Henry has become an invisible man, clearly out of his depth. Yet, he has Washington’s full support. 

To Haitian rulers, everyone else is to blame

He is not alone in being utterly clueless. I received a WhatsApp message from a longtime friend and former government minister that said: “Haiti stimulates and organizes corruption in the diaspora. A new tactic.” The friend was troubled about a story about some Haitian Americans being implicated in arms trafficking in Haiti and in Moïse’s assassination. 

“Tet chaje,” I responded, the Creole utterance us Haitians use when at a loss for words. 

My takeaway here is that people in Haiti are already framing the gangs they’ve created as a problem somehow manufactured by the diaspora. Don’t be surprised when you start hearing that line. That’s the conversation taking place in the living rooms of Haiti’s ruling class.

To be sure, there are some bad hombres in our ranks in the diaspora. They are mercenaries and miscreants who will do anything for a buck, who have no qualms about shipping illegal arms to Haiti and even taking part in the plot to assassinate Moïse. But to frame these intractable gangs as a “diaspora” issue is intellectually dishonest at best, hypocritical at worst. 

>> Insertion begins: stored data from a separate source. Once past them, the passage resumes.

(** * NBA backend: the event-driven recommendation lifecycle engine

    A shallow embedding of [nba_backend] (domain models, the in-memory
    repositories and the application services) together with the properties
    its specification states about idempotency, scope exclusivity, action
    transitions, listing and the processed-event ledger.

    Python objects are modelled as follows.
    - [str] is [string]; [str | None] is [option string].
    - A [dict] is an insertion-ordered association list with unique keys
      ([dict_get], [dict_set]): assigning to an existing key keeps its
      position, assigning to a new key appends.
    - [set[str]] is [gset string].
    - The in-memory repositories, which the services share and mutate, are
      the fields of one [State]; every method is a computation in the monad
      [M], which threads the state and may raise.
    - [utc_now()] and [uuid4()] read the outside world.  The world is an
      environment [Env] giving the n-th clock reading and the n-th uuid;
      the state counts how many of each were consumed. *)

From Stdlib Require Import ZArith String List Sorted Permutation Lia.
From stdpp Require Import base decidable option list gmap strings.

Local Open Scope Z_scope.
(** * MCQ seeding scripts: a shallow embedding and its verification

    The repository's Node scripts replace the question set of one
    (module, topic) partition of a relational store: they delete the
    partition's option and question rows and insert fresh rows from an
    array of candidate records.  This development embeds

    - [scripts/import.ts]           ([ImportTs]),
    - [scripts/importMCQ.ts]        ([ImportMCQ]),
    - [scripts/cleanupDatabase.ts]  ([CleanupDatabase]),
    - [scripts/import-module.js]    ([ImportModuleJs]),
    - the direct SQL FOCS2 import   ([DirectSqlFocs2]),
    - [server/scripts/importQuestions.ts] ([ServerImportQuestions]),

    from the point where the data file has been loaded into an array,
    and further down the entry points and the sibling scripts
    ([ImportTsMain], [ImportModuleData], [ImportSpecificModule],
    [ImportModuleJsMain]).

    The database is outside the scripts.  It is modelled as a store of
    three tables kept in insertion order and two serial sequences; a
    connection adds the snapshot of an open transaction (ROLLBACK gives
    back its three tables; the ids drawn from the sequences since are
    not given back) and what has been printed on the error console.
    The store itself enforces nothing: that the database rejects a
    statement (a lost connection, a violated constraint) is modelled by a
    plan that says, for each awaited statement in turn, whether it is
    rejected.  A rejected statement changes nothing in the model (the
    database may have drawn an id for it all the same: what is proved of
    a run with a rejected statement does not depend on the value of the
    ids drawn after it).  Progress lines written with [console.log] are
    not modelled, and of a message only its literal text is kept unless
    it carries a position. *)

From Stdlib Require Import ZArith List String Ascii Bool Arith Lia DecimalString.
Import ListNotations.

Set Implicit Arguments.

(* ===================================================================== *)
(** ** Rows and tables *)
(* ===================================================================== *)

(** Modelled from the spec: the tables of [shared/schema], which is not
    among the sources; the columns are those the scripts read and write.
    A row of [questions]: [q_topic], [q_text], [q_slide_reference] and
    [q_explanation] are nullable columns ([None] is SQL NULL). *)
Record Question := mkQuestion {
  q_id : Z;
  q_module_id : string;
  q_topic : option string;
  q_text : option string;
  q_difficulty : Z;
  q_slide_reference : option string;
  q_explanation : option string
}.

(** Modelled from the spec: a row of [options] of [shared/schema]; it
    belongs to the question [o_question_id]. *)
Record OptionRow := mkOption {
  o_id : Z;
  o_question_id : Z;
  o_text : string;
  o_is_correct : bool
}.

(** Modelled from the spec: a row of [attempts] of [shared/schema]; the
    scripts only use its references to a question and to the selected
    option. *)
Record Attempt := mkAttempt {
  a_id : Z;
  a_question_id : option Z;
  a_selected_option_id : option Z
}.

(** The store: tables in insertion order and the two serial sequences. *)
Record Store := mkStore {
  questions : list Question;
  options : list OptionRow;
  attempts : list Attempt;
  question_seq : Z;
  option_seq : Z
}.

(** The values of an [insert into questions]; the id comes from the sequence. *)
Record QuestionValues := mkQuestionValues {
  v_module_id : string;
  v_topic : option string;
  v_text : option string;
  v_difficulty : Z;
  v_slide_reference : option string;
  v_explanation : option string
}.

(* ===================================================================== *)
(** ** Candidate records (the [any] items of the data arrays) *)
(* ===================================================================== *)

(** What [item.correctIndex] can be. *)
Inductive JsIndex :=
| IdxUndefined
| IdxNull
| IdxNum (n : Z).

(** A candidate record.  [question = None] is a missing (undefined) text;
    [mcq_options] is the field [options] of the record (the plain name is
    the table's): an array of texts, or [None] when the field is missing
    (undefined or null).  The scripts that test [Array.isArray] treat
    every other value that is not an array like a missing one; the server
    script has no such test, and records with such a value (a string, a
    number) are outside its model. *)
Record MCQQuestion := mkMCQ {
  question : option string;
  mcq_options : option (list string);
  correctIndex : JsIndex;
  slideLink : option string
}.

(** JS truthiness of a string-or-undefined value. *)
Definition truthy (v : option string) : bool :=
  match v with
  | Some EmptyString => false
  | Some _ => true
  | None => false
  end.

(** [Array.isArray(v)]. *)
Definition isArray (v : option (list string)) : bool :=
  match v with Some _ => true | None => false end.

(** [v === undefined]. *)
Definition is_undefined (v : JsIndex) : bool :=
  match v with IdxUndefined => true | _ => false end.

(** [j === item.correctIndex] for a loop counter [j]. *)
Definition strict_eq_index (j : nat) (v : JsIndex) : bool :=
  match v with
  | IdxNum n => Z.eqb (Z.of_nat j) n
  | _ => false
  end.

(** [item.slideLink || null]. *)
Definition or_null (v : option string) : option string :=
  if truthy v then v else None.

(** The elements of [item.options] once it is known to be an array. *)
Definition elements (v : option (list string)) : list string :=
  match v with Some l => l | None => [] end.

(** [!item.question || !Array.isArray(item.options) ||
     item.correctIndex === undefined]. *)
Definition invalid (item : MCQQuestion) : bool :=
  negb (truthy (question item)) || negb (isArray (mcq_options item))
  || is_undefined (correctIndex item).

(** [data.slice(start, end)] for [0 <= start]. *)
Definition slice (A : Type) (start stop : nat) (l : list A) : list A :=
  firstn (stop - start) (skipn start l).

It’s just deflection. ‘That old dog won’t hunt’ anymore, as they say in the South. Everyone can see your game and they’re not going for it. The country is a mess, and you don’t know what to do, except to revert to what you know best.

There is a parlor game of blame that has remained fashionable among the political elite and private sector. 

We have problems. It’s because the Americans are conspiring against us. 

We can’t settle our differences. It’s got to be the United Nations. 

Our economy is cratering. Of course, it’s the Dominicans. They get rich at our expense. 

Now, it’s the diaspora’s turn. 

The history of bad actors in Haiti is well known, and is no secret. But Haitian leaders, you must own most of it. 

Have some dignity, take some accountability

My son has been living in Vietnam for the last two years, so I’ve followed developments there quite a bit. While it’s no Japan or South Korea, Vietnam is a functioning society. 

I refer to it now because few countries in modern times have suffered like Vietnam. It was destabilized by the French, then bombed to smithereens by the United States. But these industrious people maintained their dignity and have managed to carve out a life for themselves. The country has reached a level of development that few people predicted when the Vietnam War ended 47 years ago. 

Coincidentally, a Vietnamese firm, Viettel Global, is part owner of the old Teleco, Haiti’s national telecommunication company, now called Natcom. 

I want those concerned with the future of Haiti to listen to the song, “Haiti,” by the indomitable 

System Band. There are many songs extolling the virtues of Haiti, but this one captures the beauty and challenges of Haiti perfectly. In his baritone, the late maestro Isnard Douby lists the different types of leaders we’ve given a shot as a country:

Nou eseyew ak doktè

Nou eseyew ak militè

Nou eseyew ak profesè

Nou mem eseyew ak pè

Alon ou mizè

A doctor, the military, a professor, even a priest. What misery. 

I would add a chantè, a certain pop singer, who also failed. 

So as we move forward, let’s own some of this mess. We’re not innocent bystanders.